Two and a half thousand people watched from inside the cinema as director Jessica Hausner, actress Kerry Fox and others, arrived for the screening of the British official competition entry Little Joe.

Next, I set off to watch the new film from the Spanish cinema legend Pedro Almodovar, Pain and Glory – but I ended up in the wrong cinema and instead watched the second British film in the Official Competition, Little Joe. Coming from an Austrian director, Jessica Hausner, and with a mostly British cast, including Emily Beecham and Ben Whishaw, it follows a woman who has doubts about a new flower that she’s bred when she starts noticing changes in the behaviour of anyone who comes near it. It’s a visually striking psychological thriller that’s slow but sure-footed. It was one of those odd spectacles of being the first public screening of the film but not the official premiere, which would come a few hours later – so while the actor and stars were in attendance, in their finery, there was no parade onto the stage, there were no introductions or speeches – only video of them on the red carpet beamed into the big-screen ahead of the film and a standing ovation for the team afterwards.

My second attempt to watch the Almodovar film was no more successful as I lined up for another screening in one of the smaller cinemas. The press-badge colour-scheme controversy played into this one; journalists are ranked by their importance, as judged by the Cannes press office, into yellows, blues, pinks and whites – how frustrating it is as a blue, watching the pinks march straight in, filling up the seats, while you’ve been waiting there for an hour. Still, at least today there was another film about to start in a bigger screen somewhere. I had no idea what it was about, who it was by or even what language it would be in. All I knew was that it was called The Climb and it was screening in the Un Certain Regard section. But having twice failed to see the film I’d been hoping to see, I wasn’t going back to the apartment with my tail between my legs – I was going to hold my head up high and see something.

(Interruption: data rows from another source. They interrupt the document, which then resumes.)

#[export] Instance small_matches : Matches small p32.
Proof.
  split; cbn [small wbytes tt rol s r K dec enc enc_aligned final p32 w]; try reflexivity; try lia.
  - intros x. apply SPH_T32_mod.
  - intros k x Hk. do 6 (destruct k as [|k]; [reflexivity|]). lia.
  - intros k x Hk. destruct k as [|k]; [lia|]. do 7 (destruct k as [|k]; [reflexivity|]). lia.
  - intros j. unfold Ks, K_spec, md. rewrite SPH_T32_mod. reflexivity.
Qed.

#[export] Instance big_matches : Matches big p64.
Proof.
  split; cbn [big wbytes tt rol s r K dec enc enc_aligned final p64 w]; try reflexivity; try lia.
  - intros x. apply SPH_T64_mod.
  - intros k x Hk. do 6 (destruct k as [|k]; [reflexivity|]). lia.
  - intros k x Hk. destruct k as [|k]; [lia|]. do 7 (destruct k as [|k]; [reflexivity|]). lia.
  - intros j. unfold Kb, K_spec, md. rewrite SPH_T64_mod. reflexivity.
Qed.

Section Compress.
Context (fl : flavor) (p : params) `{!Matches fl p}.

Lemma bmw_w_pos : 0 < w p.
Proof. rewrite (mt_w (fl := fl)). pose proof (mt_wb_pos (fl := fl)). lia. Qed.

Lemma md_inw x : inw (w p) (md p x).
Proof. pose proof bmw_w_pos. apply Z.mod_pos_bound. lia. Qed.

Lemma bmw_wb_wbytes : wb p = wbytes fl.
Proof. unfold wb. rewrite mt_w, Z.mul_comm, Z.div_mul by lia. lia. Qed.

Lemma bmw_block_bytes_bufsize : block_bytes p = bufsize fl.
Proof. unfold block_bytes, bufsize. by rewrite bmw_wb_wbytes. Qed.

Section Words.
Context (M H : list Z).

Lemma Wx_spec i : (i < 16)%nat -> Wx fl M H i = W_spec p M H i.
Proof.
  intros Hi. unfold Wx, W_spec, MAKE_W. rewrite !(mt_tt (p := p)).
  do 16 (destruct i as [|i]; [f_equal; cbn [signs nth zip_with sum fold_right Nat.add Nat.modulo
    Nat.divmod Nat.sub fst snd]; ring|]). lia.
Qed.

Lemma MAKE_Qa_f0 : MAKE_Qa fl M H = f0 p M H.
Proof.
  unfold MAKE_Qa, f0. rewrite !(mt_tt (p := p)), !(mt_s (p := p)), !Wx_spec by lia. reflexivity.
Qed.

(** The index arithmetic of one expansion step, then a rearrangement of the sum. *)
Ltac expand_step :=
  cbn [I16 M16 nth Nat.add Nat.sub expand1_inner expand2_inner]; unfold add_elt;
  rewrite !(mt_tt (p := p)), !(mt_rol (p := p)), (mt_K (p := p)), ?(mt_s (p := p)), ?(mt_r (p := p)) by lia;
  cbn [seq map sum fold_right Nat.add Nat.modulo Nat.divmod Nat.sub Nat.div Nat.even fst snd];
  f_equal; ring.

Lemma expand1_eq q j : (j < 16)%nat -> expand1 fl M H (16 + j) q = expand1_spec p M H q j.
Proof.
  intros Hj. unfold expand1, expand1_spec, add_element, rot_word.
  do 16 (destruct j as [|j]; [expand_step|]). lia.
Qed.

Lemma expand2_eq q j : (j < 16)%nat -> expand2 fl M H (16 + j) q = expand2_spec p M H q j.
Proof.
  intros Hj. unfold expand2, expand2_spec, add_element, rot_word.
  do 16 (destruct j as [|j]; [expand_step|]). lia.
Qed.

Lemma MAKE_Qb_fold q :
  MAKE_Qb fl M H q
  = fold_left (fun q j => put q (if (j <? 2)%nat then expand1 fl M H (16 + j) else expand2 fl M H (16 + j)))
      (seq 0 16) q.
Proof. unfold MAKE_Qb. cbv zeta. cbn [fold_left seq Nat.ltb Nat.leb Nat.add]. reflexivity. Qed.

Mounting the steps of the Debussy Theatre, head slung low, I became even more disheartened when the Cannes food police struck and stole the Coke I’d been planning to drink on my walk back to the apartment. Determined not to let it go to waste, I stood at the top of the steps, drinking as much as I could before slipping through the metal detectors. And once inside, I had my bag taken off me and sent to the cloak-room – another bain of my life, when I’m hoping for a quick getaway after a film. And why do they need to steal your drink from if they’re going to make you check your bag in, anyway?

Michael Angelo Covino said that under the American system, his debut film The Climb should never have been made.

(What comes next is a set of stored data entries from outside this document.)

(* ===== verification/BmwTheorems.v ===== *)
(** * What [bmw.c] guarantees *)

From S2P Require Import Prelude Bytes BitOrder Stream Bmw BmwSpec BmwProofs.

Lemma bmw_iv_tables :
  IV224 = IV_spec p32 0 /\ IV256 = IV_spec p32 64 /\ IV384 = IV_spec p64 0 /\ IV512 = IV_spec p64 128.
Proof. split_and!; vm_compute; reflexivity. Qed.

Lemma counters_count ct : ct = counter64 \/ ct = counter32 -> Counts ct.
Proof. intros [-> | ->]; apply _. Qed.

Lemma fst_reinit {A B C} (r : A * B) (g : B -> C) :
  fst (let '(dst, sc) := r in (dst, g sc)) = fst r.
Proof. by destruct r. Qed.

Lemma bmw_small_digests ct chunks ub n (sc : bmw_context ct) :
  ct = counter64 \/ ct = counter32 ->
  Forall bytes chunks -> inw 8 ub -> (n < 8)%nat -> length (buf (core sc)) = 64%nat ->
  let m := bits_of_bytes_be (concat chunks) ++ extra_bits_be ub n in
  fst (sph_bmw224_addbits_and_close ct (fold_left (sph_bmw224 ct) chunks (sph_bmw224_init ct sc)) ub n)
  = bmw_spec p32 (IV_spec p32 0) 7 m
  /\ fst (sph_bmw256_addbits_and_close ct (fold_left (sph_bmw256 ct) chunks (sph_bmw256_init ct sc)) ub n)
  = bmw_spec p32 (IV_spec p32 64) 8 m.
Proof.
  intros Hct Hc Hub Hn Hb m. pose proof (counters_count ct Hct).
  destruct bmw_iv_tables as (E1 & E2 & _). split.
  - unfold sph_bmw224_addbits_and_close. rewrite fst_reinit. unfold sph_bmw224_init. rewrite E1.
    apply (bmw_close_spec small p32); (done || lia).
  - unfold sph_bmw256_addbits_and_close. rewrite fst_reinit. unfold sph_bmw256_init. rewrite E2.
    apply (bmw_close_spec small p32); (done || lia).
Qed.

Lemma bmw_big_digests chunks ub n (sc : bmw_context counter64) :
  Forall bytes chunks -> inw 8 ub -> (n < 8)%nat -> length (buf (core sc)) = 128%nat ->
  let m := bits_of_bytes_be (concat chunks) ++ extra_bits_be ub n in
  fst (sph_bmw384_addbits_and_close (fold_left sph_bmw384 chunks (sph_bmw384_init sc)) ub n)
  = bmw_spec p64 (IV_spec p64 0) 6 m
  /\ fst (sph_bmw512_addbits_and_close (fold_left sph_bmw512 chunks (sph_bmw512_init sc)) ub n)
  = bmw_spec p64 (IV_spec p64 128) 8 m.
Proof.
  intros Hc Hub Hn Hb m. destruct bmw_iv_tables as (_ & _ & E1 & E2). split.
  - unfold sph_bmw384_addbits_and_close. rewrite fst_reinit. unfold sph_bmw384_init. rewrite E1.
    apply (bmw_close_spec big p64); first [done | lia | apply _].
  - unfold sph_bmw512_addbits_and_close. rewrite fst_reinit. unfold sph_bmw512_init. rewrite E2.
    apply (bmw_close_spec big p64); first [done | lia | apply _].
Qed.

(** C30: BMW-224/256/384/512: for every message split into chunks in any way, with up to
    seven extra bits, the streaming code returns the hash of the reference: the
    length field (modulo [2^64], also when it is kept in two 32-bit words), the padding
    in one or two blocks, the second compression and the truncation included. *)
Theorem sph_bmw_is_bmw ct chunks ub n (sc32 : bmw_context ct) (sc64 : bmw_context counter64) :
  ct = counter64 \/ ct = counter32 ->
  Forall bytes chunks -> inw 8 ub -> (n < 8)%nat ->
  length (buf (core sc32)) = 64%nat -> length (buf (core sc64)) = 128%nat ->
  let m := bits_of_bytes_be (concat chunks) ++ extra_bits_be ub n in
  (fst (sph_bmw224_addbits_and_close ct (fold_left (sph_bmw224 ct) chunks (sph_bmw224_init ct sc32)) ub n)
   = bmw_spec p32 (IV_spec p32 0) 7 m
   /\ fst (sph_bmw256_addbits_and_close ct (fold_left (sph_bmw256 ct) chunks (sph_bmw256_init ct sc32)) ub n)
   = bmw_spec p32 (IV_spec p32 64) 8 m)
  /\ (fst (sph_bmw384_addbits_and_close (fold_left sph_bmw384 chunks (sph_bmw384_init sc64)) ub n)
   = bmw_spec p64 (IV_spec p64 0) 6 m
   /\ fst (sph_bmw512_addbits_and_close (fold_left sph_bmw512 chunks (sph_bmw512_init sc64)) ub n)
   = bmw_spec p64 (IV_spec p64 128) 8 m).
Proof. intros. split; [by apply bmw_small_digests|by apply bmw_big_digests]. Qed.

Definition stale_bmw32 : bmw_context counter32 :=
  Context_ (Stream (replicate 16 1) (replicate 64 5) 6) ((3, 4) : count counter32).
Definition stale_bmw64 : bmw_context counter64 :=
  Context_ (Stream (replicate 16 1) (replicate 128 5) 6) (7 : count counter64).

Lemma sph_bmw_is_bmw_witness :
  fst (sph_bmw256_addbits_and_close counter32
         (fold_left (sph_bmw256 counter32) [[1; 2]; replicate 60 3] (sph_bmw256_init counter32 stale_bmw32))
         0xE0 3)
  = bmw_spec p32 (IV_spec p32 64) 8
      (bits_of_bytes_be (concat [[1; 2]; replicate 60 3]) ++ extra_bits_be 0xE0 3).
Proof.
  destruct (sph_bmw_is_bmw counter32 [[1; 2]; replicate 60 3] 0xE0 3 stale_bmw32 stale_bmw64) as [[_ H] _].
  - right. reflexivity.
  - apply chunks_check. reflexivity.
  - unfold inw. lia.
  - lia.
  - reflexivity.
  - reflexivity.
  - exact H.
Defined.

(** The small footprint build, which fills the quadruple pipe with loops and computed
    indices, computes the same compression as the unrolled tables, for both word
    sizes and for every chain value and block. *)
Theorem compress_footprints h data :
  compress_loop small h data = compress_small h data
  /\ compress_loop big h data = compress_big h data.
Proof. split; apply compress_loop_eq. Qed.

(** BMW-512 as a streaming hash. *)
Definition bmw512 (m : list Z) : list Z := bmw_spec p64 (IV_spec p64 128) 8 (bits_of_bytes_be m).
Definition bmw512_valid (sc : bmw_context counter64) : Prop := length (buf (core sc)) = 128%nat.

#[export] Instance sph_bmw512_hash :
  StreamHash bmw512_valid sph_bmw512_init sph_bmw512 sph_bmw512_close (fun _ => True) bmw512.
Proof.
  split.
  - done.
  - intros sc chunks Hv Hc _. unfold bmw512. rewrite <- (app_nil_r (bits_of_bytes_be _)).
    apply (bmw_big_digests chunks 0 0 sc Hc (inw_0 8 ltac:(lia)) ltac:(lia) Hv).
  - intros sc chunks Hv. unfold sph_bmw512_close, sph_bmw512_addbits_and_close.
    destruct (bmw64_close _ 0 0 8) as [dst sc'] eqn:E. exists sc'. split; [|done].
    change sc' with (snd (dst, sc')). rewrite <- E.
    apply (bmw_close_pads big p64 counter64 sc IV512 chunks Hv 0 0 8); lia.
Qed.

But despite the failure to see the film I wanted and some frustrating interactions with the festival’s authoritarian jobsworths, after Rocketman, this turned out to be the second most entertaining film of the day – and for me, of the festival so far. Michael Angelo Covino’s anarchic tragi-comedy about friendship constantly throws you off-guard. Covino himself plays the central character with so much charm, that even when he’s stealing his best friend’s fiance, you still seem to be rooting for him. It’s anarchic but oddly heart-warming, when somehow, it simply shouldn’t be. Ahead of the screening, he told the audience it was “beyond a dream” to have his film playing at Cannes. Thanking his producers for helping him bring his vision to the big screen,  he noted that “In the American system, this film shouldn’t have been made.” But audiences in Cannes and beyond will be glad that it was.